> **What to work on**: Look below for the line holding "Definition ACTIVE_LABEL_SIZE : Z := 14." and the line holding "onTabPress : bool;". Transcribe exactly those lines and all lines between them, nothing more.

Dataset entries
=== Section Start ===

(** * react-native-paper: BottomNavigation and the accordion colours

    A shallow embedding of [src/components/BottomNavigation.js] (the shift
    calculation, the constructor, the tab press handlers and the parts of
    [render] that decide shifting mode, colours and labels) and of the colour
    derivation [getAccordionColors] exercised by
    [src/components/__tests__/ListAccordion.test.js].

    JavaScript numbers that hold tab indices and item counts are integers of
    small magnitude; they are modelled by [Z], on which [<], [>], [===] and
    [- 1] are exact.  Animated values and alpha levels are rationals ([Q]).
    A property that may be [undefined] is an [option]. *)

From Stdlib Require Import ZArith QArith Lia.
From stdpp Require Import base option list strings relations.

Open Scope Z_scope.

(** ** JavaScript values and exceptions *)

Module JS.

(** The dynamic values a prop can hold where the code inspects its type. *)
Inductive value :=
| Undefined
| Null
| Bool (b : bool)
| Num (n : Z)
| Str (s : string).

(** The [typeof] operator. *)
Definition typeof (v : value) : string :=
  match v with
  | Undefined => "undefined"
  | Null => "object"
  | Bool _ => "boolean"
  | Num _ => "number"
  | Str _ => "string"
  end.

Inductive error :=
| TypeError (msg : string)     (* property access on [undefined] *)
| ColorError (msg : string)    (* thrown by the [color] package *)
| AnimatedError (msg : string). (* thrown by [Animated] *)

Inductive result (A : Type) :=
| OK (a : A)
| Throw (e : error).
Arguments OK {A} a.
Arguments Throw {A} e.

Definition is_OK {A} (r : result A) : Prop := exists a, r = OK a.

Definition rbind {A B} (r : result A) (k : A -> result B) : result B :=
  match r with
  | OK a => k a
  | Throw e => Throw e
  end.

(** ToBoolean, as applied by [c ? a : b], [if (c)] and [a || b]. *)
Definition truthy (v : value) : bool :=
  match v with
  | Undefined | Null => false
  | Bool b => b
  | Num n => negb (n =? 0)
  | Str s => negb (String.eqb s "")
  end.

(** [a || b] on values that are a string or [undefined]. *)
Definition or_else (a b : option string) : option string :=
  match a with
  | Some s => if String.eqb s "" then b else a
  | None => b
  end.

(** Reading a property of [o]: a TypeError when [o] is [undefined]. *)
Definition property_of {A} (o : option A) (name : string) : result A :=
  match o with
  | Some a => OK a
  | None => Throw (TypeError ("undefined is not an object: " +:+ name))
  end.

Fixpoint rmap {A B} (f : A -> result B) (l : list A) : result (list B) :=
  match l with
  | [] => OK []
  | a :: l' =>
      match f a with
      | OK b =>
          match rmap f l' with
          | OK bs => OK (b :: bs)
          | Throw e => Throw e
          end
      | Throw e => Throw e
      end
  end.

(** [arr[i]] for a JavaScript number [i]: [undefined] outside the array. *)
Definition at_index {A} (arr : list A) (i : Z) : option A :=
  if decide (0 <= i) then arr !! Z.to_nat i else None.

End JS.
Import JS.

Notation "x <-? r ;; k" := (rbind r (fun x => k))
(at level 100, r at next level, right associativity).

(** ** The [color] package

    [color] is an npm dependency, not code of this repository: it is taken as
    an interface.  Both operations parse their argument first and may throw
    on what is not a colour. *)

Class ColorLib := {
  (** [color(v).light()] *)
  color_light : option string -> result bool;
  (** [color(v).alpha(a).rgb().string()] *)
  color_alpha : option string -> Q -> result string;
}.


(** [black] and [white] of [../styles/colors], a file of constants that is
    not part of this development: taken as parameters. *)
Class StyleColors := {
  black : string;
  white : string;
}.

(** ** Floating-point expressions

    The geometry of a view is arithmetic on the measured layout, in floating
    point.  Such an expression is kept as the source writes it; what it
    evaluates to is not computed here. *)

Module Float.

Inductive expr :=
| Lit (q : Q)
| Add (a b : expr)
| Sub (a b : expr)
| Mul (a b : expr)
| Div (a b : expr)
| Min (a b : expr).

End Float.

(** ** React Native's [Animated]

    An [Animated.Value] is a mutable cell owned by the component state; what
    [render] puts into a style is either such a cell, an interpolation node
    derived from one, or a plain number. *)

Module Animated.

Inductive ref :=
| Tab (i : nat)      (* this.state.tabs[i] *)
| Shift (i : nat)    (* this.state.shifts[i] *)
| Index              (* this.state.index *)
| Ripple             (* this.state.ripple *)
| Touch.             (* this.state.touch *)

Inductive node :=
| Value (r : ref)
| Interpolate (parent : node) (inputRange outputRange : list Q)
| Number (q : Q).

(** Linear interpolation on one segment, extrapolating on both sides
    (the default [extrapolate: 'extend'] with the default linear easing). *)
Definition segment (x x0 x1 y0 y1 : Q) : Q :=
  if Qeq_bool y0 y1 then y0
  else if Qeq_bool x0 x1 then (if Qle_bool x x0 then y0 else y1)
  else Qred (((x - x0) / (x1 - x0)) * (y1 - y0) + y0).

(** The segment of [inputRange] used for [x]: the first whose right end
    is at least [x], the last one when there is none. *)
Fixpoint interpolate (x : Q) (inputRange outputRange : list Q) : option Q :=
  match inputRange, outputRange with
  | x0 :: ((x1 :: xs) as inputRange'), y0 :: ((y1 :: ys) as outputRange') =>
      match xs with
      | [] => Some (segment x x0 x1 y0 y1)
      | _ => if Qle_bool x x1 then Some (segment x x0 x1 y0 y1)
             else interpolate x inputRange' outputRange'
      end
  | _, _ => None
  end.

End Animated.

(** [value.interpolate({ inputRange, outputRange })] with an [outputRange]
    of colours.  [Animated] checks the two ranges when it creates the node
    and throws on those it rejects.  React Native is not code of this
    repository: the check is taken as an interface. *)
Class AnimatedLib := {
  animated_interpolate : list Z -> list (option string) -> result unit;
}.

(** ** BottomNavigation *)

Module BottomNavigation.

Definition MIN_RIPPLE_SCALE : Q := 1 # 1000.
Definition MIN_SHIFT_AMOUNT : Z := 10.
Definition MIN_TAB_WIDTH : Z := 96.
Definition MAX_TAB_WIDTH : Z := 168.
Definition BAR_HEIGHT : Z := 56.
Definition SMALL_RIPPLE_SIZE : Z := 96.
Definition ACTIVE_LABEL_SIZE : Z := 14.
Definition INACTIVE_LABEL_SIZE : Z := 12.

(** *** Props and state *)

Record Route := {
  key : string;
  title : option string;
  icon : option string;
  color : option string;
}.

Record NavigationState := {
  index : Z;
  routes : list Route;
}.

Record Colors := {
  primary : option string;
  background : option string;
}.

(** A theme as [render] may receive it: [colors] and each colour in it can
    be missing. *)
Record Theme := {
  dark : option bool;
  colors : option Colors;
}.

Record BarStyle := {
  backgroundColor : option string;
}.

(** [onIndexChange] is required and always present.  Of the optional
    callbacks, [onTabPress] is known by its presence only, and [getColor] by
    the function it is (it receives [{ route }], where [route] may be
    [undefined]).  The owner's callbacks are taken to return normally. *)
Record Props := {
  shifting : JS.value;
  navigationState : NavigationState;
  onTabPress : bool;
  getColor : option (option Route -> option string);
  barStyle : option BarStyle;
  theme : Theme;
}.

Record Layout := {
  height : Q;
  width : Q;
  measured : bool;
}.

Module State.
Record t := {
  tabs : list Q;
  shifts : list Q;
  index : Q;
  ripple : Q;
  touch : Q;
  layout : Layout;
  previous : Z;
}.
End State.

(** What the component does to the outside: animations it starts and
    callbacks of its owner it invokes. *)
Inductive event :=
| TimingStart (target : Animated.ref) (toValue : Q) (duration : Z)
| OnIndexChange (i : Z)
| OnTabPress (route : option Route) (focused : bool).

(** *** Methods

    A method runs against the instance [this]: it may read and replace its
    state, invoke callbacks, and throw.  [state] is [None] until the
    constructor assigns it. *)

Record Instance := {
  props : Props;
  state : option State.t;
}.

=== Section End ===

> **Solution for this task**:
Definition ACTIVE_LABEL_SIZE : Z := 14.
Definition INACTIVE_LABEL_SIZE : Z := 12.

(** *** Props and state *)

Record Route := {
  key : string;
  title : option string;
  icon : option string;
  color : option string;
}.

Record NavigationState := {
  index : Z;
  routes : list Route;
}.

Record Colors := {
  primary : option string;
  background : option string;
}.

(** A theme as [render] may receive it: [colors] and each colour in it can
    be missing. *)
Record Theme := {
  dark : option bool;
  colors : option Colors;
}.

Record BarStyle := {
  backgroundColor : option string;
}.

(** [onIndexChange] is required and always present.  Of the optional
    callbacks, [onTabPress] is known by its presence only, and [getColor] by
    the function it is (it receives [{ route }], where [route] may be
    [undefined]).  The owner's callbacks are taken to return normally. *)
Record Props := {
  shifting : JS.value;
  navigationState : NavigationState;
  onTabPress : bool;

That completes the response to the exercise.